## Activity
The answer must consist of every line below containing "EmptyString".

## Entries provided
--- START ---

Definition columnPieces (cs : list FuzzingLineCounter) (column : nat) (c : Ascii.ascii) : list Piece :=
  match counterAt cs column with
  | None => [Char c]
  | Some k =>
      (if column =? colStart k then [OpenSpan (count k)] else []) ++ [Char c] ++
      (if column =? colEnd k then [CloseSpan] else [])
  end.

Fixpoint linePieces (cs : list FuzzingLineCounter) (column : nat) (text : string) : list Piece :=
  match text with
  | EmptyString => []
  | String c text => columnPieces cs column c ++ linePieces cs (S column) text
  end.

(** [line.replace(/</g, '&lt;').replace(/>/g, '&gt;')] *)
Fixpoint escapeTags (text : string) : string :=
  match text with
  | EmptyString => EmptyString
  | String c text =>
      (if charCode 60 c then "&lt;" else if charCode 62 c then "&gt;" else String c EmptyString) +:+ escapeTags text
  end.

Definition colorLineCounters (text : string) (cs : list FuzzingLineCounter) : string :=
  if length cs =? 0 then escapeTags text else render (linePieces cs 0 text).

(** [Math.max(...l)] of a list that is not empty. *)
Definition maxOf (l : list Z) : option Z :=
  match l with [] => None | x :: l => Some (fold_left Z.max l x) end.

Definition mapLine (l : RawLine) : FuzzingLine :=
  let cs := List.map (fun c => mkCounter (colStart c) (colEnd c) (Z.abs (count c))) (rawCounters l) in
  mkLine (rawText l) cs (getLineColor l) (maxOf (count <$> cs)) (colorLineCounters (rawText l) cs).

(** [line.counters[0]] is an object, so a line with any counter is counted. *)
Definition mapFileDetails (f : RawFile) : FuzzingFileDetails :=
  mkDetails (rawFilename f) (List.map mapLine (rawLines f))
    (countIf (fun l => negb (length (rawCounters l) =? 0)) (rawLines f)).

(** * Reducer *)

(** [activeFile]: [Some None] stands for the empty object [{ ...undefined }]. *)
Record FuzzingState := mkState {
  directories : list FuzzingDirectory;
  activeDirectory : option FuzzingDirectory;
  files : list FuzzingFile;
  filteredFiles : list FuzzingFile;
  activeFile : option (option FuzzingFile);
  activeFileDetails : option FuzzingFileDetails;
  tableSort : TableSort FileField;
  filterText : option string
}.

#[export, refine] Instance State_copy : RecordCopy FuzzingState := {
  record_copy s := mkState (directories s) (activeDirectory s) (files s) (filteredFiles s) (activeFile s)
    (activeFileDetails s) (tableSort s) (filterText s) }.
Proof. by intros []. Defined.

Definition initialState : FuzzingState := mkState [] None [] [] None None (mkTableSort fPath ASC) None.

Inductive FuzzingActions :=
| FuzzingInit
| FuzzingClose
| FuzzingGetDirectories
| FuzzingGetDirectoriesSuccess (payload : list FuzzingDirectory)
| FuzzingSetActiveDirectory (payload : FuzzingDirectory)
| FuzzingGetFiles
| FuzzingGetFilesSuccess (payload : list FuzzingFile)
| FuzzingGetFileDetails (payload : option (option FuzzingFile))
| FuzzingGetFileDetailsSuccess (payload : FuzzingFileDetails)
| FuzzingSort (payload : TableSort FileField)
| FuzzingFilterFiles (payload : string).

Definition filterFiles (fs : list FuzzingFile) (text : option string) : list FuzzingFile :=
  List.filter (fun f => negb (truthyStr text) || strIncludes (toLowerCase (path f)) (default "" text)) fs.

Section Reducer.
Context {LC : LocaleCompare}.

Definition sortFiles (fs : list FuzzingFile) (ts : TableSort FileField) : list FuzzingFile := sort fs ts [fPath] false.

(** The texts of JSON.stringify are equal when the values are (numbers in lowest
    terms). *)
Definition reducer (state : FuzzingState) (action : FuzzingActions) : FuzzingState :=
  match action with
  | FuzzingGetDirectoriesSuccess p =>
      if bool_decide (p = directories state) then state else state <| directories := p |>
  | FuzzingSetActiveDirectory p =>
      if bool_decide (Some (fullName p) = (fullName <$> activeDirectory state)) then state
      else state <| activeDirectory := Some p |> <| activeFile := None |> <| activeFileDetails := None |>
  | FuzzingGetFilesSuccess p =>
      let fs := sortFiles p (tableSort state) in
      let filtered := filterFiles fs (filterText state) in
      if bool_decide (filtered = filteredFiles state) then state
      else state <| files := fs |> <| filteredFiles := filtered |>
  | FuzzingGetFileDetails p => state <| activeFile := p |>
  | FuzzingGetFileDetailsSuccess p =>
      if bool_decide (Some p = activeFileDetails state) then state
      else state <| activeFile := Some (default None (activeFile state)) |> <| activeFileDetails := Some p |>
  | FuzzingSort ts => state <| filteredFiles := sortFiles (filteredFiles state) ts |> <| tableSort := ts |>
  | FuzzingFilterFiles text =>
      state <| filterText := Some text |>
            <| filteredFiles := sortFiles (filterFiles (files state) (Some text)) (tableSort state) |>
  | FuzzingClose => initialState
  | FuzzingInit | FuzzingGetDirectories | FuzzingGetFiles => state
  end.

(** * Effects *)

Record World := mkWorld {
  state : FuzzingState;
  filesRequest : option string;
  detailsRequest : option (string * option string);
  errors : list (MinaErrorType * JsError)
}.

#[export, refine] Instance World_copy : RecordCopy World := {
  record_copy w := mkWorld (state w) (filesRequest w) (detailsRequest w) (errors w) }.
Proof. by intros []. Defined.

Inductive Event :=
| Dispatch (a : FuzzingActions)
| FilesAnswer (a : exec (list FuzzingFile))
| DetailsAnswer (a : exec FuzzingFileDetails).

Definition noDirectory : JsError := TypeError "Cannot read properties of undefined (reading 'fullName')".
Definition emptyDetails : FuzzingFileDetails := mkDetails "" [] 0.

(** The action that ends a request, after which the request is over. *)
Definition endFiles (w : World) (a : exec (list FuzzingFile)) : World :=
  match a with
  | Ret fs => w <| state := reducer (state w) (FuzzingGetFilesSuccess fs) |> <| filesRequest := None |>
  | Throw e => w <| state := reducer (state w) (FuzzingGetFilesSuccess []) |> <| filesRequest := None |>
                 <| errors := errors w ++ [(GENERIC, e)] |>
  end.

Definition endDetails (w : World) (a : exec FuzzingFileDetails) : World :=
  match a with
  | Ret d => w <| state := reducer (state w) (FuzzingGetFileDetailsSuccess d) |> <| detailsRequest := None |>
  | Throw e => w <| state := reducer (state w) (FuzzingGetFileDetailsSuccess emptyDetails) |> <| detailsRequest := None |>
                 <| errors := errors w ++ [(GENERIC, e)] |>
  end.

(** A new request takes the place of the one in progress; without an active
    directory the request fails at once. *)
Definition effects (w : World) (a : FuzzingActions) : World :=
  match a with
  | FuzzingGetFiles | FuzzingSetActiveDirectory _ =>
      match activeDirectory (state w) with
      | Some d => w <| filesRequest := Some (fullName d) |>
      | None => endFiles w (Throw noDirectory)
      end
  | FuzzingGetFileDetails (Some f) =>
      match activeDirectory (state w) with
      | Some d => w <| detailsRequest := Some (fullName d, name <$> f) |>
      | None => endDetails w (Throw noDirectory)
      end
  | _ => w
  end.

Definition step (w : World) (e : Event) : World :=
  match e with
  | Dispatch a => effects (w <| state := reducer (state w) a |>) a
  | FilesAnswer a => if filesRequest w then endFiles w a else w
  | DetailsAnswer a => if detailsRequest w then endDetails w a else w
  end.

Definition initialWorld : World := mkWorld initialState None None [].

End Reducer.

(** * Toolbar *)

(** The mean of the coverage of the shown files; [None] stands for NaN. *)
Definition overallCoverage (fs : list FuzzingFile) : option Q :=
  match fs with
  | [] => None
  | _ => Some (fold_left (fun acc f => acc + coverage f) fs 0 / inject_Z (Z.of_nat (length fs)))%Q
  end.

Definition coverageColor (c : option Q) : string :=
  match c with
  | Some q => if negb (Qle_bool q 80) then "success" else if negb (Qle_bool q 50) then "aware" else "warn"
  | None => "warn"
  end.

(** * Theorems *)

(** ** Coloured source lines *)

(** Reading the pieces back: every character with the count of the span around it.
    Nested spans, a span closed twice or left open are refused. *)
Fixpoint highlight (cur : option Z) (ps : list Piece) : option (list (Ascii.ascii * option Z)) :=
  match ps with
  | [] => match cur with None => Some [] | Some _ => None end
  | OpenSpan n :: ps => match cur with None => highlight (Some n) ps | Some _ => None end
  | CloseSpan :: ps => match cur with Some _ => highlight None ps | None => None end
  | Char c :: ps => cons (c, cur) <$> highlight cur ps
  end.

--- END ---

## Task result
  | EmptyString => []
  | EmptyString => EmptyString
      (if charCode 60 c then "&lt;" else if charCode 62 c then "&gt;" else String c EmptyString) +:+ escapeTags text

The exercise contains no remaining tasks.